Dwelling in the Northeast, it may be conservative (yet Whig!) Burke who I most have to work to defend, though I love them all. And after all, I say we should be cautious about tampering with tradition but not blindly so. Recognizing that things can go wrong during surgery is not the same as banning all medicine. And so there is still a role for the philosopher in the ongoing social-evolutionary process, not just, say, farmers.
Indeed, that recognition (and the admission that property rights are not absolutes but rather should be treated almost as such because of at least a general tendency to get utile results) may make me a – dare I say it? – Rawlsekian. I’m only confident of one other Rawlsekian existing (and I’m not even sure he’s speaking to me after I argued with his wife about feminism a couple years ago). But I have to go where the arguments take me.

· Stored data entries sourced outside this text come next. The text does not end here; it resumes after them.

(* ===== verification/Bits.v ===== *)
(** * Bit fields

    The C++ sources describe registers and hardware structures as unions of an
    integer with bit fields.  A field is a position and a width. *)
From Stdlib Require Import ZArith Lia.
From stdpp Require Import base option numbers.
From S2P Require Import Prelude.

Definition get_field (pos width z : Z) : Z := Z.land (Z.shiftr z pos) (Z.ones width).
Definition set_field (pos width x z : Z) : Z :=
  Z.lor (Z.ldiff z (Z.shiftl (Z.ones width) pos)) (Z.shiftl (Z.land x (Z.ones width)) pos).

(** A field of one bit. *)
Definition get_bit (pos z : Z) : bool := Z.testbit z pos.
Definition set_bit (pos : Z) (b : bool) (z : Z) : Z := set_field pos 1 (Z.b2z b) z.

Lemma get_field_bits pos width z i :
  0 <= pos -> 0 <= i -> 0 <= width -> Z.testbit (get_field pos width z) i = (i <? width) && Z.testbit z (i + pos).
Proof.
  intros. unfold get_field. rewrite Z.land_spec, Z.shiftr_spec, Z.testbit_ones_nonneg by lia. apply andb_comm.
Qed.

Lemma set_field_bits pos width x z i :
  0 <= pos -> 0 <= width -> 0 <= i ->
  Z.testbit (set_field pos width x z) i
  = if (pos <=? i) && (i <? pos + width) then Z.testbit x (i - pos) else Z.testbit z i.
Proof.
  intros Hp Hw Hi. unfold set_field. rewrite Z.lor_spec, Z.ldiff_spec, !Z.shiftl_spec by lia.
  destruct (Z.leb_spec pos i) as [Hle|Hlt]; simpl.
  - rewrite Z.land_spec, Z.testbit_ones_nonneg by lia.
    replace (i - pos <? width) with (i <? pos + width)
      by (destruct (Z.ltb_spec i (pos + width)), (Z.ltb_spec (i - pos) width); lia || done).
    destruct (i <? pos + width); simpl; rewrite ?andb_true_r, ?andb_false_r, ?orb_false_l, ?orb_false_r; done.
  - rewrite !(Z.testbit_neg_r _ (i - pos)) by lia. by rewrite andb_true_r, orb_false_r.
Qed.

Lemma get_field_range pos width z : 0 <= width -> 0 <= get_field pos width z < 2 ^ width.
Proof. intros. unfold get_field. rewrite Z.land_ones by done. apply Z.mod_pos_bound. lia. Qed.

Lemma get_field_div pos width z : 0 <= pos -> 0 <= width -> get_field pos width z = z / 2 ^ pos mod 2 ^ width.
Proof. intros. unfold get_field. by rewrite Z.land_ones, Z.shiftr_div_pow2. Qed.

Lemma get_set_same pos width x z :
  0 <= pos -> 0 <= x < 2 ^ width -> 0 <= width -> get_field pos width (set_field pos width x z) = x.
Proof.
  intros Hp Hx Hw. apply Z.bits_inj'. intros i Hi. rewrite get_field_bits, set_field_bits by lia.
  destruct (Z.leb_spec pos (i + pos)); [|lia]. replace (i + pos - pos) with i by lia.
  destruct (Z.ltb_spec i width), (Z.ltb_spec (i + pos) (pos + width)); try lia; simpl; [done|].
  rewrite <- (Z.mod_small x (2 ^ width)) by done. by rewrite Z.mod_pow2_bits_high by lia.
Qed.

Lemma get_set_other pos width pos' width' x z :
  0 <= pos -> 0 <= width -> 0 <= pos' -> 0 <= width' -> pos' + width' <= pos \/ pos + width <= pos' ->
  get_field pos' width' (set_field pos width x z) = get_field pos' width' z.
Proof.
  intros Hp Hw Hp' Hw' Hd. apply Z.bits_inj'. intros i Hi. rewrite !get_field_bits, set_field_bits by lia.
  destruct (Z.ltb_spec i width'); [|done]. simpl.
  destruct (Z.leb_spec pos (i + pos')), (Z.ltb_spec (i + pos') (pos + width)); simpl; done || lia.
Qed.

Lemma get_set_bit pos b z : 0 <= pos -> get_bit pos (set_bit pos b z) = b.
Proof.
  intros. unfold get_bit, set_bit. rewrite set_field_bits by lia.
  destruct (Z.leb_spec pos pos); [|lia]. destruct (Z.ltb_spec pos (pos + 1)); [|lia]. simpl.
  rewrite Z.sub_diag. by destruct b.
Qed.

Lemma get_set_bit_other pos width pos' x z :
  0 <= pos -> 0 <= width -> 0 <= pos' -> pos' < pos \/ pos + width <= pos' ->
  get_bit pos' (set_field pos width x z) = get_bit pos' z.
Proof.
  intros. unfold get_bit. rewrite set_field_bits by lia.
  destruct (Z.leb_spec pos pos'), (Z.ltb_spec pos' (pos + width)); simpl; done || lia.
Qed.

(** Flags in the low bits of an aligned address. *)
Lemma lor_flags a k f : 0 <= k -> (2 ^ k | a) -> 0 <= f < 2 ^ k -> Z.lor a f = a + f.
Proof.
  intros Hk [q ->] Hf. rewrite <- (Z.add_lor_land (q * 2 ^ k) f).
  assert (Z.land (q * 2 ^ k) f = 0) as ->; [|lia]. apply Z.bits_inj'. intros i Hi.
  rewrite Z.land_spec, Z.bits_0. destruct (decide (i < k)).
  - by rewrite Z.mul_pow2_bits_low by lia.
  - rewrite <- (Z.mod_small f (2 ^ k)) by done. by rewrite Z.mod_pow2_bits_high, andb_false_r by lia.
Qed.

Create HintDb bits.
#[export] Hint Resolve get_field_range : bits.
Lemma post_ok e F q t :
  event_ok e F q -> Z.of_nat (length q) < ebuf_size_ e ->
  exists e', xhc_post e (cell (ebuf_size_ e) F (length q)) (phase (ebuf_size_ e) F (length q)) t
      = Some (e', cell (ebuf_size_ e) F (length (q ++ [t])), phase (ebuf_size_ e) F (length (q ++ [t])))
    /\ ebuf_size_ e' = ebuf_size_ e /\ event_ok e' F (q ++ [t]).
Proof.
  intros [Hc Hl Hsz Ha Hr Hcy] Hroom. pose proof (co_pos _ _ _ _ Hc) as HN. unfold xhc_post.
  pose proof (ring_index_range (ebuf_size_ e) F (length q) HN) as Hi. fold (cell (ebuf_size_ e) F (length q)) in Hi.
  rewrite updateZ_in by lia. cbn [mbind option_bind ebuf_size_].
  rewrite length_app, Nat.add_1_r, cell_succ, phase_succ by done. eexists. split.
  { by destruct (Z.eqb_spec (cell (ebuf_size_ e) F (length q) + 1) (ebuf_size_ e)). }
  split; [done|]. constructor; try done; cbn [ering_mem ebuf_size_].
  - by apply cells_produce.
  - by rewrite length_insert.
Qed.

Lemma front_at e F q : event_ok e F q -> Front e = (ering_mem e)$[cell (ebuf_size_ e) F 0].
Proof.
  intros [Hc Hl Hsz Ha Hr Hcy]. unfold Front, trb_at. rewrite Hr, Z.add_simpl_l. unfold sizeof_TRB.
  by rewrite Z.mul_comm, Z.mod_mul, Z.div_mul by done.
Qed.
(* ===== verification/Mouse64.v ===== *)
(** * The mouse cursor of the 64-bit kernel, src/src/mouse.cpp *)
From Stdlib Require Import ZArith Lia String Ascii.
From stdpp Require Import base option list numbers.
From S2P Require Import Prelude Graphics64.

Set Default Proof Using "Type".
#[local] Open Scope Z_scope.

Definition kMouseCursorWidth : Z := 15.
Definition kMouseCursorHeight : Z := 24.
Definition mouse_cursor_shape : list string := [
    "@              ";
    "@@             ";
    "@.@            ";
    "@..@           ";
    "@...@          ";
    "@....@         ";
    "@.....@        ";
    "@......@       ";
    "@.......@      ";
    "@........@     ";
    "@.........@    ";
    "@..........@   ";
    "@...........@  ";
    "@............@ ";
    "@......@@@@@@@@";
    "@......@       ";
    "@....@@.@      ";
    "@...@ @.@      ";
    "@..@   @.@     ";
    "@.@    @.@     ";
    "@@      @.@    ";
    "@       @.@    ";
    "         @.@   ";
    "         @@@   "]%string.

Definition shape_at (dy dx : Z) : option Ascii.ascii :=
  row ← mouse_cursor_shape$[dy];
  if 0 <=? dx then String.get (Z.to_nat dx) row else None.

Definition c_at : Ascii.ascii := "@"%char.
Definition c_dot : Ascii.ascii := "."%char.
Definition c_space : Ascii.ascii := " "%char.

Section mouse.
Context {W : Type} `{!PixelWriter W}.

Record MouseCursor := mkMouse { mc_writer : W; erase_color_ : PixelColor; pos_x : Z; pos_y : Z }.

Definition DrawMouseCursor (w : W) (px py : Z) : option W :=
  for_range 0 kMouseCursorHeight (fun dy w =>
    for_range 0 kMouseCursorWidth (fun dx w =>
      ch ← shape_at dy dx;
      if Ascii.eqb ch c_at then Write w (px + dx) (py + dy) (mkColor 0 0 0)
      else if Ascii.eqb ch c_dot then Write w (px + dx) (py + dy) (mkColor 255 255 255)
      else Some w) w) w.

Definition EraseMouseCursor (w : W) (px py : Z) (erase_color : PixelColor) : option W :=
  for_range 0 kMouseCursorHeight (fun dy w =>
    for_range 0 kMouseCursorWidth (fun dx w =>
      ch ← shape_at dy dx;
      if negb (Ascii.eqb ch c_space) then Write w (px + dx) (py + dy) erase_color else Some w) w) w.

Definition MouseCursor_new (w : W) (erase_color : PixelColor) (px py : Z) : option MouseCursor :=
  w ← DrawMouseCursor w px py; Some (mkMouse w erase_color px py).

Definition MoveRelative (m : MouseCursor) (dx dy : Z) : option MouseCursor :=
  w ← EraseMouseCursor (mc_writer m) (pos_x m) (pos_y m) (erase_color_ m);
  let px := pos_x m + dx in
  let py := pos_y m + dy in
  w ← DrawMouseCursor w px py;
  Some (mkMouse w (erase_color_ m) px py).

(** ** What is drawn *)
Definition cursor_color (dx dy : Z) : option PixelColor :=
  match shape_at dy dx with
  | Some ch => if Ascii.eqb ch c_at then Some (mkColor 0 0 0)
               else if Ascii.eqb ch c_dot then Some (mkColor 255 255 255) else None
  | None => None
  end.

(** The shape has only these three characters. *)
Definition shape_cell (dy dx : Z) : bool :=
  match shape_at dy dx with
  | Some ch => Ascii.eqb ch c_at || Ascii.eqb ch c_dot || Ascii.eqb ch c_space
  | None => false
  end.

Lemma shape_complete dx dy :
  0 <= dy < kMouseCursorHeight -> 0 <= dx < kMouseCursorWidth -> shape_cell dy dx = true.
Proof.
  intros Hy Hx.
  assert (H : forallb (fun y => forallb (fun x => shape_cell (Z.of_nat y) (Z.of_nat x)) (seq 0 15)) (seq 0 24) = true)
    by (vm_compute; reflexivity).
  rewrite List.forallb_forall in H. unfold kMouseCursorHeight, kMouseCursorWidth in *.
  specialize (H (Z.to_nat dy)). rewrite List.forallb_forall in H.
  rewrite <- (Z2Nat.id dy), <- (Z2Nat.id dx) by lia.
  apply H; apply List.in_seq; lia.
Qed.

Lemma Draw_paint w px py :
  DrawMouseCursor w px py = paint w px py kMouseCursorWidth kMouseCursorHeight cursor_color.
Proof.
  unfold DrawMouseCursor, paint. apply for_loop_ext. intros dy w1 Hdy. apply for_loop_ext. intros dx w2 Hdx.
  assert (Hc : shape_cell dy dx = true)
    by (apply shape_complete; unfold kMouseCursorHeight, kMouseCursorWidth in *; lia).
  unfold shape_cell, cursor_color in *. destruct (shape_at dy dx) as [ch|]; [|done]. cbn [mbind option_bind]. by destruct (Ascii.eqb ch c_at), (Ascii.eqb ch c_dot).
Qed.

Lemma Erase_paint w px py e :
  EraseMouseCursor w px py e
  = paint w px py kMouseCursorWidth kMouseCursorHeight
      (fun dx dy => match cursor_color dx dy with Some _ => Some e | None => None end).
Proof.
  unfold EraseMouseCursor, paint. apply for_loop_ext. intros dy w1 Hdy. apply for_loop_ext. intros dx w2 Hdx.
  assert (Hc : shape_cell dy dx = true)
    by (apply shape_complete; unfold kMouseCursorHeight, kMouseCursorWidth in *; lia).
  unfold shape_cell, cursor_color in *. destruct (shape_at dy dx) as [ch|]; [|done]. cbn [mbind option_bind].
  destruct (Ascii.eqb ch c_at) eqn:E1; [apply Ascii.eqb_eq in E1 as ->; done|].
  destruct (Ascii.eqb ch c_dot) eqn:E2; [apply Ascii.eqb_eq in E2 as ->; done|].
  simpl in Hc. by rewrite Hc.
Qed.

(** ** Moves *)
Section on_screen.
Context (width height : Z).

Definition inside (px py : Z) : Prop :=
  0 <= px /\ px + kMouseCursorWidth <= width /\ 0 <= py /\ py + kMouseCursorHeight <= height.

(** The cursor over the picture [g]. *)
Definition cursor_over (px py : Z) (g : Z -> Z -> option PixelColor) : Z -> Z -> option PixelColor :=
  painted px py kMouseCursorWidth kMouseCursorHeight cursor_color g.

Fixpoint moves (m : MouseCursor) (ds : list (Z * Z)) : option MouseCursor :=
  match ds with
  | [] => Some m
  | (dx, dy) :: ds => m ← MoveRelative m dx dy; moves m ds
  end.

Fixpoint path_inside (px py : Z) (ds : list (Z * Z)) : Prop :=
  inside px py /\ match ds with [] => True | (dx, dy) :: ds => path_inside (px + dx) (py + dy) ds end.

Definition total (f : Z * Z -> Z) (ds : list (Z * Z)) : Z := foldr (fun d a => f d + a) 0 ds.

Lemma MoveRelative_spec m dx dy :
  let e := erase_color_ m in
  shows width height (mc_writer m) (cursor_over (pos_x m) (pos_y m) (fun _ _ => Some e)) ->
  inside (pos_x m) (pos_y m) -> inside (pos_x m + dx) (pos_y m + dy) ->
  exists w', MoveRelative m dx dy = Some (mkMouse w' e (pos_x m + dx) (pos_y m + dy))
    /\ shows width height w' (cursor_over (pos_x m + dx) (pos_y m + dy) (fun _ _ => Some e)).
Proof.
  intros e Hs (H1 & H2 & H3 & H4) (G1 & G2 & G3 & G4). unfold MoveRelative. rewrite Erase_paint. fold e.
  destruct (paint_spec width height (mc_writer m) _ (pos_x m) (pos_y m) kMouseCursorWidth kMouseCursorHeight
    (fun dx dy => match cursor_color dx dy with Some _ => Some e | None => None end) Hs) as (w1 & -> & Hw1); [done..|].
  cbn [mbind option_bind]. rewrite Draw_paint.
  assert (Hw1' : shows width height w1 (fun _ _ => Some e)).
  { eapply shows_ext'; [|exact Hw1]. intros x y Hx Hy. unfold cursor_over, painted.
    destruct (in_box _ _ _ _ _ _); [|done]. by destruct (cursor_color _ _). }
  destruct (paint_spec width height w1 _ (pos_x m + dx) (pos_y m + dy) kMouseCursorWidth kMouseCursorHeight
    cursor_color Hw1') as (w2 & -> & Hw2); [done..|]. by exists w2.
Qed.

(** On a desktop of the erase colour the cursor leaves no trace: after any moves
    that keep it on the screen, the screen shows the desktop and the cursor at the
    sum of the displacements. *)
Lemma mouse_leaves_no_trace m ds :
  let e := erase_color_ m in
  shows width height (mc_writer m) (cursor_over (pos_x m) (pos_y m) (fun _ _ => Some e)) ->
  path_inside (pos_x m) (pos_y m) ds ->
  exists m', moves m ds = Some m'
    /\ pos_x m' = pos_x m + total fst ds /\ pos_y m' = pos_y m + total snd ds
    /\ shows width height (mc_writer m') (cursor_over (pos_x m') (pos_y m') (fun _ _ => Some e)).
Proof.
  revert m. induction ds as [|[dx dy] ds IH]; intros m e Hs Hp; cbn [moves total foldr].
  { exists m. split_and!; [done|lia|lia|done]. }
  destruct Hp as [Hi Hp]. destruct (MoveRelative_spec m dx dy Hs Hi) as (w' & -> & Hw').
  { destruct ds as [|[? ?] ds]; apply Hp. }
  cbn [mbind option_bind]. destruct (IH (mkMouse w' e (pos_x m + dx) (pos_y m + dy)) Hw' Hp)
    as (m' & E & Ex & Ey & Hm'). exists m'. cbn [pos_x pos_y fst snd] in *. split_and!; [done|unfold total in *; lia..|done].
Qed.
End on_screen.
End mouse.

And tomorrow they take us to: Sarah Palin.
5 comments:
Is Dan O'Connor's event on Friday the 9th, or on the 10th?
9th. Corrected above now.
Speaking of corrections (within corrections), I just noticed an additional Rawlsekian, thanks to the following note posted by Ezra Klein on The American Prospect's site three years ago:
Yesterday, I called Reihan Salam "unclassifiable." Today, he replies that he's a "Rawlsekian neoconservative singulitarian meliorist humanist neoliberal infosocialist Viridian postliberal incrementalist." I stand corrected.
I dispute that the Tea Party is "[de]nuding" the GOP primaries - as far as I'm concerned they were already quite naked.
That, too, is now corrected above. Thanks to all.